Data records

(** C2.  [parseColor] turns every color in function form ([rgb] or
    [rgba], decimal channels from 0 to 255 separated by commas, an optional
    alpha of digits and dots) into [#] followed by the two hexadecimal
    digits of each channel, with the alpha as a separate opacity (1 when
    there is none); it turns [#RGB], [#RGBA], [#RRGGBB] and [#RRGGBBAA]
    into [#] and the six digits of the three channels, with opacity
    [AA/255] read from the alpha digits (1 when there are none).  So
    [#ff000080] gives [#ff0000] with opacity 128/255 and
    [rgba(255,0,0,0.5)] gives [#ff0000] with opacity 1/2; the empty input
    gives opaque black. *)
Theorem parseColor_normalizes :
  (forall (withA : bool) (r g b : N) (alpha : option string)
          (w1 w2 w3 w4 w5 w6 : string),
      (r <= 255)%N -> (g <= 255)%N -> (b <= 255)%N ->
      strAll isSpace w1 = true -> strAll isSpace w2 = true ->
      strAll isSpace w3 = true -> strAll isSpace w4 = true ->
      strAll isSpace w5 = true -> strAll isSpace w6 = true ->
      alphaOk alpha ->
      parseColor (colorFunction withA r g b alpha w1 w2 w3 w4 w5 w6)
      = RgbaColor.mk ("#" ++ hexPair r ++ hexPair g ++ hexPair b)
                     (match alpha with
                      | Some a => clampNumber (parseFloat a) (ofZ 1)
                      | None => ofZ 1
                      end))
  /\ (forall c1 c2 c3 : ascii,
         isHexDigit c1 = true -> isHexDigit c2 = true -> isHexDigit c3 = true ->
         parseColor (String "#" (String c1 (String c2 (String c3 EmptyString))))
         = RgbaColor.mk
             (String "#" (String c1 (String c1 (String c2 (String c2
                (String c3 (String c3 EmptyString)))))))
             (ofZ 1))
  /\ (forall c1 c2 c3 c4 : ascii,
         isHexDigit c1 = true -> isHexDigit c2 = true -> isHexDigit c3 = true ->
         isHexDigit c4 = true ->
         parseColor (String "#" (String c1 (String c2 (String c3
                       (String c4 EmptyString)))))
         = RgbaColor.mk
             (String "#" (String c1 (String c1 (String c2 (String c2
                (String c3 (String c3 EmptyString)))))))
             (div (ofN (hexPairValue c4 c4)) (ofZ 255)))
  /\ (forall c1 c2 c3 c4 c5 c6 : ascii,
         isHexDigit c1 = true -> isHexDigit c2 = true -> isHexDigit c3 = true ->
         isHexDigit c4 = true -> isHexDigit c5 = true -> isHexDigit c6 = true ->
         parseColor (String "#" (String c1 (String c2 (String c3 (String c4
                       (String c5 (String c6 EmptyString)))))))
         = RgbaColor.mk
             (String "#" (String c1 (String c2 (String c3 (String c4
                (String c5 (String c6 EmptyString)))))))
             (ofZ 1))
  /\ (forall c1 c2 c3 c4 c5 c6 c7 c8 : ascii,
         isHexDigit c1 = true -> isHexDigit c2 = true -> isHexDigit c3 = true ->
         isHexDigit c4 = true -> isHexDigit c5 = true -> isHexDigit c6 = true ->
         isHexDigit c7 = true -> isHexDigit c8 = true ->
         parseColor (String "#" (String c1 (String c2 (String c3 (String c4
                       (String c5 (String c6 (String c7 (String c8 EmptyString)))))))))
         = RgbaColor.mk
             (String "#" (String c1 (String c2 (String c3 (String c4
                (String c5 (String c6 EmptyString)))))))
             (div (ofN (hexPairValue c7 c8)) (ofZ 255)))
  /\ parseColor "#ff000080" = RgbaColor.mk "#ff0000" (Fin (128 # 255))
  /\ parseColor "rgba(255,0,0,0.5)" = RgbaColor.mk "#ff0000" (Fin (1 # 2))
  /\ parseColor EmptyString = RgbaColor.mk "#000000" (ofZ 1).
Proof.
  split; [exact parseColor_function|].
  split; [exact parseColor_hex3|].
  split; [exact parseColor_hex4|].
  split; [exact parseColor_hex6|].
  split; [exact parseColor_hex8|].
  repeat split; reflexivity.
Qed.

Lemma parseColor_normalizes_witness :
  ((255 <= 255)%N /\ (0 <= 255)%N /\ strAll isSpace " " = true
   /\ alphaOk (Some "0.5"))
  /\ parseColor "rgba(255, 0, 0, 0.5)" = RgbaColor.mk "#ff0000" (Fin (1 # 2)).
Proof.
  assert (Hs : strAll isSpace " " = true) by reflexivity.
  assert (He : strAll isSpace EmptyString = true) by reflexivity.
  assert (Ha : alphaOk (Some "0.5")) by (split; reflexivity).
  assert (H255 : (255 <= 255)%N) by (vm_compute; discriminate).
  assert (H0 : (0 <= 255)%N) by (vm_compute; discriminate).
  split; [repeat split; assumption|].
  exact (proj1 parseColor_normalizes true 255%N 0%N 0%N (Some "0.5")
               EmptyString " " EmptyString " " EmptyString " "
               H255 H0 H0 He Hs He Hs He Hs Ha).
Defined.

(** ** C3: the fill parser *)

Lemma parseLinearGradient_of_nothing :
  parseLinearGradient EmptyString = None /\ parseLinearGradient "none" = None.
Proof. split; reflexivity. Qed.

(** C3.  With a background-color reading [rgba(0, 0, 0, 0)] (the computed
    form of full transparency) or [transparent], and no gradient in the
    background-image, [parseFill] answers null; and a background-image that
    holds a parseable linear gradient is returned as the fill whatever the
    background-color. *)
Theorem parseFill_transparent_is_null_and_gradient_first :
  (forall style,
      (Style.backgroundColor style = "rgba(0, 0, 0, 0)"
       \/ Style.backgroundColor style = "transparent") ->
      parseLinearGradient (Style.backgroundImage style) = None ->
      parseFill style = None)
  /\ (forall style gradient,
         parseLinearGradient (Style.backgroundImage style) = Some gradient ->
         parseFill style = Some (Gradient gradient)).
Proof.
  split.
  - intros style Hcolor Hnone. unfold parseFill. rewrite Hnone.
    assert (Hc : nonEmpty (Style.backgroundColor style)
                 && negb (String.eqb (Style.backgroundColor style) "rgba(0, 0, 0, 0)")
                 && negb (String.eqb (Style.backgroundColor style) "transparent")
                 = false)
      by (destruct Hcolor as [-> | ->]; reflexivity).
    cbv zeta. rewrite Hc.
    now destruct (nonEmpty (Style.backgroundImage style)
                  && negb (String.eqb (Style.backgroundImage style) "none")).
  - intros style gradient Hg. unfold parseFill.
    destruct (Style.backgroundImage style) as [|c r] eqn:Eimg.
    + destruct parseLinearGradient_of_nothing as [H _]. rewrite H in Hg. discriminate.
    + rewrite <- Eimg in *. cbn [nonEmpty].
      destruct (String.eqb (Style.backgroundImage style) "none") eqn:En.
      * apply String.eqb_eq in En. rewrite En in Hg.
        destruct parseLinearGradient_of_nothing as [_ H]. rewrite H in Hg. discriminate.
      * rewrite Eimg at 1. cbn [nonEmpty andb negb]. now rewrite Hg.
Qed.

Lemma parseFill_transparent_is_null_and_gradient_first_witness :
  (Style.backgroundColor (withBackground "none" "transparent" initialStyle)
   = "rgba(0, 0, 0, 0)"
   \/ Style.backgroundColor (withBackground "none" "transparent" initialStyle)
      = "transparent")
  /\ parseLinearGradient
       (Style.backgroundImage (withBackground "none" "transparent" initialStyle))
     = None
  /\ parseFill (withBackground "none" "transparent" initialStyle) = None.
Proof.
  split; [right; reflexivity|].
  split; [reflexivity|].
  apply (proj1 parseFill_transparent_is_null_and_gradient_first).
  - right. reflexivity.
  - reflexivity.
Defined.

(** ** C4: the linear-gradient parser *)

Lemma parseLinearGradient_some (value : string) (g : LinearGradientFill.t) :
  parseLinearGradient value = Some g ->
  LinearGradientFill.stops g = usableStops value
  /\ 2 <= List.length (LinearGradientFill.stops g).
Proof.
  unfold parseLinearGradient, usableStops, stopTokens, gradientTokens, isAngleToken.
  destruct (extractLinearGradientSegment value) as [segment|]; cbn [bind];
    [|discriminate].
  destruct (splitGradientArgs _) as [|first rest]; [discriminate|].
  destruct (includes "deg" first || includes "rad" first || startsWith "to " first).
  - destruct (Nat.ltb (List.length (first :: rest) - 1) 2); [discriminate|].
    cbn [skipn].
    destruct (Nat.ltb (List.length (collectStops rest 0 (List.length rest))) 2) eqn:E;
      [discriminate|].
    intros H; injection H as <-. cbn [LinearGradientFill.stops].
    apply Nat.ltb_ge in E. split; [reflexivity | exact E].
  - destruct (Nat.ltb (List.length (first :: rest) - 0) 2); [discriminate|].
    cbn [skipn].
    destruct (Nat.ltb (List.length (collectStops (first :: rest) 0
                                                 (List.length (first :: rest)))) 2) eqn:E;
      [discriminate|].
    intros H; injection H as <-. cbn [LinearGradientFill.stops].
    apply Nat.ltb_ge in E. split; [reflexivity | exact E].
Qed.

What needs to be done
Output exactly the lines of the records from the first through the one bearing "digits of each", both ends included.

Exercise solution
(** C2.  [parseColor] turns every color in function form ([rgb] or
    [rgba], decimal channels from 0 to 255 separated by commas, an optional
    alpha of digits and dots) into [#] followed by the two hexadecimal
    digits of each channel, with the alpha as a separate opacity (1 when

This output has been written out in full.